(Records from a dataset)
========================================================================

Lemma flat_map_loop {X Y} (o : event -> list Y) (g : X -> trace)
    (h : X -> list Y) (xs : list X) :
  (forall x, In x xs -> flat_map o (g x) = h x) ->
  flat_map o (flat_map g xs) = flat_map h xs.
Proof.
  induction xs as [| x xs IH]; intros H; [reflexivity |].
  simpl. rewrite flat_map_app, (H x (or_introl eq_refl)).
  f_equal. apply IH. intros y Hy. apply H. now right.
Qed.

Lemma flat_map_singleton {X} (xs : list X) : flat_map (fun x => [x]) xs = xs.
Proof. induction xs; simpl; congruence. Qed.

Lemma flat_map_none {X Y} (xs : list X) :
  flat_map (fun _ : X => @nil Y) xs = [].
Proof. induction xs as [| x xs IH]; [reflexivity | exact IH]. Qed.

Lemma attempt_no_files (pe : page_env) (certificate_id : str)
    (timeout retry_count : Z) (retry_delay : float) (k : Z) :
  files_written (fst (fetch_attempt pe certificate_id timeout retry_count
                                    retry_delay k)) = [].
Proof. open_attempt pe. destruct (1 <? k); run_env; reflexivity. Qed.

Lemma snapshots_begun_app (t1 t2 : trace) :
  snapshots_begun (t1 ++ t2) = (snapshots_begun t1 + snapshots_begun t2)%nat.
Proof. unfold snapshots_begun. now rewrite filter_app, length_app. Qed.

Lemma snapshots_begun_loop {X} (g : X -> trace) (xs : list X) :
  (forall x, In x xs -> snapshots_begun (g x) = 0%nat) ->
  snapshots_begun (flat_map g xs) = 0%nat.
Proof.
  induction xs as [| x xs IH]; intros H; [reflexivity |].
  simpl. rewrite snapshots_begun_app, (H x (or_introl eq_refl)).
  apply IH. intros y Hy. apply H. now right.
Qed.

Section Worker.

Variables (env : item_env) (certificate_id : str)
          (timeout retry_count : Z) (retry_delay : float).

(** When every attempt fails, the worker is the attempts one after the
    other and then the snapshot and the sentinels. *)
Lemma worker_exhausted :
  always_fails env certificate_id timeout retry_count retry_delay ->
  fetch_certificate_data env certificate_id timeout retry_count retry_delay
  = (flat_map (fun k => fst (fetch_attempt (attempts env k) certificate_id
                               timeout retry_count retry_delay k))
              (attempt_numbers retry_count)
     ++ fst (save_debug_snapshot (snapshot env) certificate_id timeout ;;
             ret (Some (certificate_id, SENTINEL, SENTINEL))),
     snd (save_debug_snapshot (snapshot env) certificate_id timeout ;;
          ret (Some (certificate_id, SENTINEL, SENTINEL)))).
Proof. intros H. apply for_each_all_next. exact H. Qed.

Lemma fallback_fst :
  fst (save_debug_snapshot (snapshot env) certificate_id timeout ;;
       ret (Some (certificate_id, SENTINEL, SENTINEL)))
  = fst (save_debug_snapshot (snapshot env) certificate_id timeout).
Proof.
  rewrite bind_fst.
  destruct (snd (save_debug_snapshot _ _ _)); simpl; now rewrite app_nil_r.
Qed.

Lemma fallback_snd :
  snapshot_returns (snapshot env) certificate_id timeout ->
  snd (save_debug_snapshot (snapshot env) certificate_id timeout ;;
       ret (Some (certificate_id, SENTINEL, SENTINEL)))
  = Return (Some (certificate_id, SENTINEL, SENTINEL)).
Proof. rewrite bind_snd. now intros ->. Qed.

========================================================================

### ASSIGNED TASK:
Where a line above holds the string "float", copy that line.

### WRITTEN SOLUTION:
    (timeout retry_count : Z) (retry_delay : float) (k : Z) :
          (timeout retry_count : Z) (retry_delay : float).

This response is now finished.